In the best of times, I am not a fast and facile writer. So perhaps, under any conditions, my decision to start a blog was ill-considered -- I don't have a talent for the immediate, my reactions aren't quick enough.

But, beyond that, these are not the best of times. This is a time when manipulative dishonesty, arrogant fantasy, slippery salesmanship and smug "faith" (providing cover to extreme self-will) have overcome many of the virtues that have, in times of conflict and trial, been this country's saving grace; democratic modesty, pragmatism, a preference for the straight-forward and plain spoken over the grandiose, for decency on a human scale over glory on a grand one, for imperfect unity over uncompromising, angry, and at its heart exploitive, division, for the practical over the ideological.

These virtues haven't always prevailed, of course. There are plenty of examples in our history when grandiosity and smugness -- an aggressive insistence on our "exceptionalism" and a bellicose clamoring, by some, for their self-interested and often cruel version of the perfect -- have led us to violence and inhumanity. But, time and again, our more modest virtues have re-asserted themselves and, more or less, saved us from the worst in us.

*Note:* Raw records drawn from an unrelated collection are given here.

(* ===== verification/Texto.v ===== *)
(** * Texto: what [main] prints, as a function of its input and its seed

    [Sessao.v] gives the text of a session from the runs of the [switch];
    this file gives it from the game alone.  A [Partida] is what a player
    can know of a state of [main]: the queue front to back, the stack base
    to top, the counter and the generator.  [partida_passo] is a turn of
    the loop on a [Partida] (the step [abs_exec] of [Maquina.v] on the type
    the generator draws), [partida_inicial] is the [Partida] after the
    initial fill, [mensagem] is what the [switch] of lines 226-281 of
    [src/tetris.c] prints on a choice, and [texto_partida] is the text of
    a list of events: for each, the menu, then the report of the line or
    the message of the choice and the state it leaves.

    The theorems: a turn of [main] is [partida_passo] and prints [mensagem]
    ([menu_switch_mensagem]); the text of a session is [texto_partida] of
    its events ([sessao_texto]); and [main], on an input whose analysis
    exits, prints [texto_programa] of its input and of the seed the clock
    gives ([main_texto]).  No array, index or process state is left in
    that text: it is a function on lists and strings.  For the loop that
    does not end, [corpos] runs its body a given number of times:
    [corpos_eof] gives what it has printed after any number of iterations
    at the end of the input.

    The examples [saida_ex] and [saida_mensagens_ex] are texts the program
    built from [src/tetris.c] prints when its [rand] replays a script;
    [main_mensagens_ex] shows that [main] prints the second, which goes
    through every message [main] can reach, so that the wording of the
    messages is compared with the program's and not only with itself. *)

From Stdlib Require Import ZArith String Ascii.
From stdpp Require Import base tactics option list numbers strings.
From S2P Require Import Prelude Mundo Peca Fila Pilha Troca Menu Maquina Contador.
From S2P Require Import Completo Exibicao Saida Entrada Jogo Sessao.

#[local] Open Scope Z_scope.
#[local] Open Scope string_scope.

(** ** The message of a choice *)

(** What the [switch] prints on choice [o] when the queue and the stack
    hold [c]. *)
Definition mensagem (o : Z) (c : Conteudo) : string :=
  if decide (o = 1) then
    match MenuSpec.jogar c with
    | inr (x, _) => msg_jogou x
    | inl _ => msg_jogar_vazia
    end
  else if decide (o = 2) then
    match MenuSpec.reservar c with
    | inr (x, _) => msg_enviou x
    | inl e => MenuSpec.mensagem_reservar e
    end
  else if decide (o = 3) then
    match MenuSpec.usar c with
    | inr (x, _) => msg_usou x
    | inl _ => msg_reserva_vazia
    end
  else if decide (o = 4) then
    match TrocaSpec.frente_topo c.1 c.2 with
    | inr _ => msg_troca
    | inl e => TrocaSpec.mensagem_troca e
    end
  else if decide (o = 5) then
    match TrocaSpec.tres c.1 c.2 with
    | inr _ => msg_troca_tres
    | inl e => TrocaSpec.mensagem_troca e
    end
  else if decide (o = 0) then msg_saindo
  else msg_invalida.

(** ** The game a player sees *)

Section partida.
Context `{R : Rand}.

(** The type [gerarPeca] draws when the generator is in state [s]. *)
Definition tipo_de (s : rand_state) : ascii :=
  default "I"%char (TIPOS !! Z.to_nat ((rand_step s).1 mod QTD_TIPOS)).

(** The queue, the stack and the counter, and the generator. *)
Definition Partida : Type := Abs * rand_state.

Definition partida (e : Estado) : Partida := (abs e, semente e.2).

(** A turn on the choice [o]. *)
Definition partida_passo (o : Z) (p : Partida) : Partida :=
  (abs_exec o p.1 (tipo_de p.2),
   if repoe o (pecas p.1) then (rand_step p.2).2 else p.2).

(** The [n] pieces [gerarPeca] returns from the number [k] and the
    generator [s] on, and the generator after them. *)
Fixpoint sorteia_pecas (n : nat) (k : Z) (s : rand_state)
  : list Peca * rand_state :=
  match n with
  | O => ([], s)
  | S n' =>
      let r := sorteia_pecas n' (k + 1) (rand_step s).2 in
      ({| tipo := tipo_de s; id := k |} :: r.1, r.2)
  end.

(** The game after the initial fill, from the seed [s]. *)
Definition partida_inicial (s : rand_state) : Partida :=
  let r := sorteia_pecas (Z.to_nat MAX_FILA) 1 s in
  ({| pecas := (r.1, []); prox := 1 + MAX_FILA |}, r.2).

(** An event on the game: a choice is a turn, a line that is not a number
    changes nothing. *)
Definition partida_evento (ev : Evento) (p : Partida) : Partida :=
  match ev with
  | Escolha o => partida_passo o p
  | Invalida => p
  end.

(** The game after a list of events. *)
Fixpoint partida_apos (evs : list Evento) (p : Partida) : Partida :=
  match evs with
  | [] => p
  | ev :: evs' => partida_apos evs' (partida_evento ev p)
  end.
(** X22.  Every path [walkPaths] returns is a regular file: [fs.stat]
    answered [isFile()] for it.  Directories and paths that cannot be read
    are never returned. *)
Theorem walkPaths_only_files (fuel : nat) (paths : list jsstring)
        (recursive : bool) (targetDir : option jsstring)
        (w : Walk.walked) :
  Walk.walkPaths stat readdir cwd fuel paths recursive targetDir = Some w ->
  Forall (fun r => stat r = inr Walk.File) (fst w).
Proof.
  intros H. apply Forall_forall. intros r Hin.
  apply (walkPaths_found fuel paths recursive targetDir w r H Hin).
Qed.

(** X23.  A returned path is one of the given paths, or an entry of a
    directory that was listed; and a directory is listed only if it is one
    of the given paths or, in a recursive walk, a directory that is not the
    target directory.  So the files of the target directory are not walked
    again when the walk meets it below a source, and without [recursive]
    only the given directories are listed. *)
Theorem walkPaths_skips_target (fuel : nat) (paths : list jsstring)
        (recursive : bool) (targetDir : option jsstring)
        (w : Walk.walked) (r : jsstring) :
  Walk.walkPaths stat readdir cwd fuel paths recursive targetDir = Some w ->
  In r (fst w) ->
  In r paths
  \/ exists d e entries,
      r = Path.join2 d e /\ stat d = inr Walk.Directory
      /\ readdir d = inr entries /\ In e entries
      /\ (In d paths
          \/ (recursive = true /\ Walk.is_target cwd targetDir d = false)).
Proof.
  intros H Hin.
  apply (walkPaths_found fuel paths recursive targetDir w r H Hin).
Qed.

(** X24.  The sources are walked one after the other: the walk of
    [a ++ b] returns the files of the walk of [a] followed by those of the
    walk of [b], and warns as the two do. *)
Theorem walkPaths_app (fuel : nat) (a b : list jsstring) (recursive : bool)
        (targetDir : option jsstring) :
  Walk.walkPaths stat readdir cwd fuel (a ++ b) recursive targetDir
  = match Walk.walkPaths stat readdir cwd fuel a recursive targetDir,
          Walk.walkPaths stat readdir cwd fuel b recursive targetDir with
    | Some x, Some y => Some (Walk.both x y)
    | _, _ => None
    end.
Proof.
  destruct fuel as [|fuel]; [reflexivity|].
  cbn [Walk.walkPaths]. apply for_of_app.
Qed.

Lemma for_of_total {A} (body : A -> option Walk.walked) (l : list A) :
  (forall x, In x l -> exists w, body x = Some w) ->
  exists w, Walk.for_of body l = Some w.
Proof.
  induction l as [|x l IH]; intros H; [eexists; reflexivity|].
  destruct (H x (or_introl eq_refl)) as [a Ea].
  destruct IH as [b Eb]; [intros y Hy; apply H; right; exact Hy|].
  exists (Walk.both a b). cbn [Walk.for_of]. rewrite Ea, Eb. reflexivity.
Qed.

(** X25.  Without [recursive] the walk always returns: it lists the given
    directories and goes no deeper, so one level of calls is enough, and
    the target directory plays no part. *)
Theorem walkPaths_flat (paths : list jsstring) :
  exists w,
    forall fuel targetDir,
      Walk.walkPaths stat readdir cwd (S fuel) paths false targetDir = Some w.
Proof.
  destruct (for_of_total
              (fun p =>
                 match stat p with
                 | inr Walk.File => Some ([p], [])
                 | inr Walk.Directory =>
                   match readdir p with
                   | inr entries =>
                     Walk.for_of
                       (fun e =>
                          match stat (Path.join2 p e) with
                          | inr Walk.File => Some ([Path.join2 p e], [])
                          | _ => Some Walk.nothing
                          end)
                       entries
                   | inl err => Some ([], [(p, err)])
                   end
                 | inr Walk.Other => Some Walk.nothing
                 | inl err => Some ([], [(p, err)])
                 end) paths) as [w Hw].
  { intros p _. destruct (stat p) as [err|[| |]]; try (eexists; reflexivity).
    destruct (readdir p) as [err|entries]; [eexists; reflexivity|].
    apply for_of_total. intros e _.
    destruct (stat (Path.join2 p e)) as [?|[| |]]; eexists; reflexivity. }
  exists w. intros fuel targetDir. exact Hw.
Qed.

(** More fuel does not change the result of a walk. *)
Lemma walkPaths_fuel (fuel : nat) :
  forall paths recursive targetDir w,
    Walk.walkPaths stat readdir cwd fuel paths recursive targetDir = Some w ->
    Walk.walkPaths stat readdir cwd (S fuel) paths recursive targetDir
    = Some w.
Proof.
  induction fuel as [|fuel IH]; intros paths recursive targetDir w H;
    [discriminate H|].
  cbn [Walk.walkPaths] in H.
  remember (S fuel) as n eqn:En in |- *.
  cbn [Walk.walkPaths].
  revert H. apply for_of_mono. intros p wp.
  destruct (stat p) as [err|[| |]]; try (intros E; exact E).
  destruct (readdir p) as [err|entries]; [intros E; exact E|].
  apply for_of_mono. intros e we. cbv zeta.
  destruct (stat (Path.join2 p e)) as [?|[| |]]; try (intros E; exact E).
  destruct recursive; [|intros E; exact E].
  destruct (Walk.is_target cwd targetDir (Path.join2 p e));
    [intros E; exact E|].
  rewrite En. apply IH.
Qed.

Lemma walkPaths_enough (levels : jsstring -> nat) (recursive : bool)
      (targetDir : option jsstring) :
  (forall d e entries,
      stat d = inr Walk.Directory -> readdir d = inr entries ->
      In e entries -> stat (Path.join2 d e) = inr Walk.Directory ->
      levels (Path.join2 d e) < levels d) ->
  forall n paths,
    (forall p, In p paths -> levels p <= n) ->
    exists w,
      Walk.walkPaths stat readdir cwd (S n) paths recursive targetDir
      = Some w.
Proof.
  intros Hlev. induction n as [|n IH]; intros paths Hn; cbn [Walk.walkPaths];
    apply for_of_total; intros p Hp;
    (destruct (stat p) as [err|[| |]] eqn:Sp; try (eexists; reflexivity));
    (destruct (readdir p) as [err|entries] eqn:Rp; [eexists; reflexivity|]);
    apply for_of_total; intros e He; cbv zeta;
    (destruct (stat (Path.join2 p e)) as [?|[| |]] eqn:Se;
     try (eexists; reflexivity));
    (destruct recursive; [|eexists; reflexivity]);
    (destruct (Walk.is_target cwd targetDir (Path.join2 p e));
     [eexists; reflexivity|]);
    pose proof (Hlev p e entries Sp Rp He Se) as Hlt;
    pose proof (Hn p Hp) as Hle.
  - lia.
  - refine (IH [Path.join2 p e] _). intros q [<- | []]. lia.
Qed.

(** X26.  On a directory tree of finite depth the walk returns: when no
    path is more than [n] directory levels above the bottom, a recursion
    depth of [n + 1] calls is enough, and a deeper bound gives the same
    result. *)
Theorem walkPaths_returns (levels : jsstring -> nat) (n : nat)
        (paths : list jsstring) (recursive : bool)
        (targetDir : option jsstring) :
  (forall d e entries,
      stat d = inr Walk.Directory -> readdir d = inr entries ->
      In e entries -> stat (Path.join2 d e) = inr Walk.Directory ->
      levels (Path.join2 d e) < levels d) ->
  (forall p, In p paths -> levels p <= n) ->
  exists w,
    forall k,
      Walk.walkPaths stat readdir cwd (S n + k) paths recursive targetDir
      = Some w.
Proof.
  intros Hlev Hn.
  destruct (walkPaths_enough levels recursive targetDir Hlev n paths Hn)
    as [w Hw].
  exists w. induction k as [|k IHk].
  - rewrite Nat.add_0_r. exact Hw.
  - rewrite Nat.add_succ_r. apply walkPaths_fuel. exact IHk.
Qed.

End WalkLemmas.

(** A walk of the small tree, with its output directory as target. *)
Example walkPaths_example :
  Walk.walkPaths WalkDemo.stat WalkDemo.readdir WalkDemo.cwd 2
                 [str "/m"; str "/gone"] true (Some (str "out"))
  = Some ([str "/m/a.mkv"; str "/m/sub/b.mkv"], [(str "/gone", ENOENT)]).
Proof. vm_compute; reflexivity. Qed.

Lemma walkPaths_only_files_witness :
  Forall (fun r => WalkDemo.stat r = inr Walk.File)
         (fst ([str "/m/a.mkv"; str "/m/sub/b.mkv"],
               [(str "/gone", ENOENT)])).
Proof.
  exact (walkPaths_only_files WalkDemo.stat WalkDemo.readdir WalkDemo.cwd 2
           [str "/m"; str "/gone"] true (Some (str "out"))
           ([str "/m/a.mkv"; str "/m/sub/b.mkv"], [(str "/gone", ENOENT)])
           eq_refl).
Defined.

Lemma walkPaths_skips_target_witness :
  In (str "/m/sub/b.mkv") [str "/m"; str "/gone"]
  \/ exists d e entries,
      str "/m/sub/b.mkv" = Path.join2 d e
      /\ WalkDemo.stat d = inr Walk.Directory
      /\ WalkDemo.readdir d = inr entries /\ In e entries
      /\ (In d [str "/m"; str "/gone"]
          \/ (true = true
              /\ Walk.is_target WalkDemo.cwd (Some (str "out")) d = false)).
Proof.
  exact (walkPaths_skips_target WalkDemo.stat WalkDemo.readdir WalkDemo.cwd 2
           [str "/m"; str "/gone"] true (Some (str "out"))
           ([str "/m/a.mkv"; str "/m/sub/b.mkv"], [(str "/gone", ENOENT)])
           (str "/m/sub/b.mkv") eq_refl (or_intror (or_introl eq_refl))).
Defined.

Will they do so again? Or have they been, finally and for all time, vanquished? This is the question that troubles me and makes it difficult for me to write. Does the America that so informs my own identity -- of humble but solid virtues, tolerant practicality, humane ideals -- still exist? Did it ever exist? And if it doesn't, who am I, what have I become, as "an American?"

It is hard to speak honestly when so much falseness and dishonesty -- in the government, in the media, even in the religious institution we look to first and foremost for hard and honest moral examination -- prevails.